Pasiphaé, Chant de Minos (1943-44) was begun in 1943 and printed in Paris in May 1944, just two weeks before the D-Day landings. It is a very different book from those that came before. Gone is the airy white space of the page and, instead, Matisse’s graphic lines and patterns are set on a black background to produce darkly bold images.



Pasiphaé: Chant de Minos title-page spread, from Pasiphaé: Chant de Minos (Les Crétois), by Henry de Montherlant, 1944, published by Fabiani, Paris, unbound book with linoleum cuts on cream wove paper, 33.7 x 25.6 x 4 cm. (Matisse: The Books by Louise Rogers Lalaurie, pp174-5). Photo: Toledo Museum of Art, Ohio. Gift of Molly and Walter Bareiss. Photo © Toledo Museum of Art. Artwork © Succession H. Matisse/DACS 2020

In Les Fleurs du Mal (1939–47), Matisse selected 31 poems from 152 in the 1868 edition of the same name by Charles Baudelaire (1821–67). The portraits and arabesques sweep through the pages and Matisse’s expressive heads’ embody the words of Baudelaire’s poems. Next, Lettres Portugaises (1945–46) refers to the passionate letters published in 1669, and largely written by a Portuguese nun, Mariana Alcoforado (1640–1723), to her former lover. Finally, Jazz (1941–47) is perhaps Matisse’s best-known book. The brightly coloured collages and cut-outs are bold and joyous. From lagoons to circus acts, magenta, crimson and verdant green leap off each page.

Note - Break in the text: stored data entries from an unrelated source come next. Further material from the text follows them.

(* ===== verification/Counter.v ===== *)
(** * Counted reservations

    The host keeps its in-use counts in maps from a key to a positive count:
    [*map.entry(k).or_insert(0) += 1] on a reservation, a saturating
    decrement that removes the entry at zero when the permit is dropped
    ([crates/qsh-core/src/quota.rs], [crates/qsh-core/src/broker/mod.rs]).
    [counts m l] says that [m] counts exactly the live reservations [l]. *)

From S2P Require Import Prelude.

Module Counter.

Definition one (c : bool) : N := if c then 1 else 0.

Section Counting.
Context {K : Type} `{Countable K}.
Implicit Types (k : K) (l : list K) (m : gmap K N).

Definition count_of k m : N := default 0 (m !! k).

Definition inc k m : gmap K N := <[k := count_of k m + 1]> m.

Definition dec k m : gmap K N :=
  match m !! k with
  | Some n => if n - 1 =? 0 then delete k m else <[k := n - 1]> m
  | None => m
  end.

(** [map.values().sum()] *)
Definition sum m : N := map_fold (fun _ n acc => n + acc) 0 m.

Fixpoint occ k l : N :=
  match l with
  | [] => 0
  | x :: l' => one (bool_decide (x = k)) + occ k l'
  end.

Definition counts m l : Prop :=
  forall k, m !! k = if occ k l =? 0 then None else Some (occ k l).

Lemma occ_app k l1 l2 : occ k (l1 ++ l2) = occ k l1 + occ k l2.
Proof. induction l1 as [|x l1 IH]; simpl; lia. Qed.

Lemma occ_delete k l i x :
  l !! i = Some x -> occ k l = one (bool_decide (x = k)) + occ k (delete i l).
Proof.
  intros Hi. rewrite <- (take_drop_middle l i x Hi) at 1.
  rewrite delete_take_drop, !occ_app. simpl. lia.
Qed.

Lemma one_eq k : one (bool_decide (k = k)) = 1.
Proof. by rewrite bool_decide_true. Qed.

Lemma one_ne k x : x <> k -> one (bool_decide (x = k)) = 0.
Proof. intros. by rewrite bool_decide_false. Qed.

Lemma counts_nil : counts ∅ [].
Proof. intros k. by rewrite lookup_empty. Qed.

Lemma counts_of m l k : counts m l -> count_of k m = occ k l.
Proof. intros Hm. unfold count_of. rewrite (Hm k). case_match; simpl; lia. Qed.

(** No entry without a live reservation. *)
Lemma counts_pos m l k n : counts m l -> m !! k = Some n -> 0 < n /\ n = occ k l.
Proof. intros Hm Hk. rewrite (Hm k) in Hk. case_match; simplify_eq. lia. Qed.

Lemma counts_inc m l k : counts m l -> counts (inc k m) (l ++ [k]).
Proof.
  intros Hm j. unfold inc. rewrite (counts_of m l k Hm), occ_app. simpl.
  destruct (decide (k = j)) as [->|Hne].
  - rewrite one_eq, lookup_insert_eq. case_match; [lia|f_equal; lia].
  - rewrite one_ne, lookup_insert_ne by done. replace (occ j l + (0 + 0)) with (occ j l) by lia. apply Hm.
Qed.

Lemma counts_dec m l i k : counts m l -> l !! i = Some k -> counts (dec k m) (delete i l).
Proof.
  intros Hm Hi j. pose proof (occ_delete j l i k Hi) as Hj.
  pose proof (occ_delete k l i k Hi) as Hk. rewrite one_eq in Hk.
  unfold dec. rewrite (Hm k). rewrite (proj2 (N.eqb_neq (occ k l) 0)) by lia.
  destruct (decide (k = j)) as [<-|Hne].
  - destruct (N.eqb_spec (occ k l - 1) 0).
    + rewrite lookup_delete_eq. case_match; [done|lia].
    + rewrite lookup_insert_eq. case_match; [lia|f_equal; lia].
  - rewrite one_ne in Hj by done. rewrite N.add_0_l in Hj. rewrite <- Hj.
    case_match; rewrite ?lookup_delete_ne, ?lookup_insert_ne by done; apply Hm.
Qed.

Lemma sum_fresh m k n : m !! k = None -> sum (<[k := n]> m) = n + sum m.
Proof.
  intros Hk. unfold sum. rewrite map_fold_insert_L; [done| |done]. intros. lia.
Qed.

Lemma sum_delete m k n : m !! k = Some n -> sum m = n + sum (delete k m).
Proof.
  intros Hk. rewrite <- (insert_id m k n Hk) at 1.
  rewrite <- insert_delete_eq. apply sum_fresh, lookup_delete_eq.
Qed.

Lemma sum_insert m k n : sum (<[k := n]> m) + count_of k m = n + sum m.
Proof.
  unfold count_of. destruct (m !! k) as [v|] eqn:E; simpl.
  - rewrite <- insert_delete_eq, sum_fresh by apply lookup_delete_eq.
    rewrite (sum_delete m k v E). lia.
  - rewrite sum_fresh by done. lia.
Qed.

Lemma sum_inc m k : sum (inc k m) = sum m + 1.
Proof. unfold inc. pose proof (sum_insert m k (count_of k m + 1)). lia. Qed.

(** The host-wide count the code derives is the number of reservations. *)
Lemma counts_sum l m : counts m l -> sum m = len l.
Proof.
  revert m. induction l as [|k l IH]; intros m Hm.
  - assert (m = ∅) as ->; [|done]. apply map_eq. intros j. by rewrite (Hm j), lookup_empty.
  - pose proof (IH _ (counts_dec m (k :: l) 0 k Hm eq_refl)) as Hs.
    rewrite len_cons, <- Hs. unfold dec.
    assert (m !! k = Some (occ k (k :: l))) as Hk.
    { rewrite (Hm k). simpl. rewrite one_eq. case_match; [lia|done]. }
    rewrite Hk. pose proof (sum_delete m k _ Hk). simpl in *. rewrite one_eq in *.
    case_match; [lia|]. pose proof (sum_insert m k (1 + occ k l - 1)) as Hi.
    unfold count_of in Hi. rewrite Hk in Hi. simpl in Hi. lia.
Qed.

End Counting.
End Counter.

Jazz, From: Jazz by Henri Matisse, 1947, published by Tériade, Paris, unbound book with colour stencils on Arches paper and lithographed text, 42.5 x 33 x 3.5 cm. (Matisse: The Books by Louise Rogers Lalaurie, pp261-2). Photo: Philadelphia Museum of Art. Purchased with the John D. McIlhenny Fund, 1948. Photo © Philadelphia Museum of Art. Artwork © Succession H. Matisse/DACS 2020.

Lalaurie’s idea in this publication is to offer the reader something akin to the experience of reading the original livres d’artiste for themselves, to convey a sense of handling them as books. While it is good to see at least some of the images in sequence, I cannot honestly say that anything approaching the true experience of handling is achieved here, but something that makes the contents of such rare livres d’artiste more accessible has to be welcomed. What I do appreciate is the attention given to the production details of each book, which press they were printed on and where, the number of copies made, the particular paper used, the typography, the name of the master printer. We are even told whether the stones or plates were destroyed afterwards. It is these sorts of material facts that I think give a sense of the look and feel of the books more than anything else. The sheer number of images reproduced in sequence and the contextual detail given is much appreciated too in a publication that ultimately brings us closer to Matisse and his books.

Matisse: The Books, by Louise Rogers Lalaurie, is published by Thames & Hudson on 24 September 2020, price £65.

• The related exhibition, Matisse, Comme un Roman, will be on view at the Centre Pompidou, Paris, from 21 October 2020 to 22 February 2021.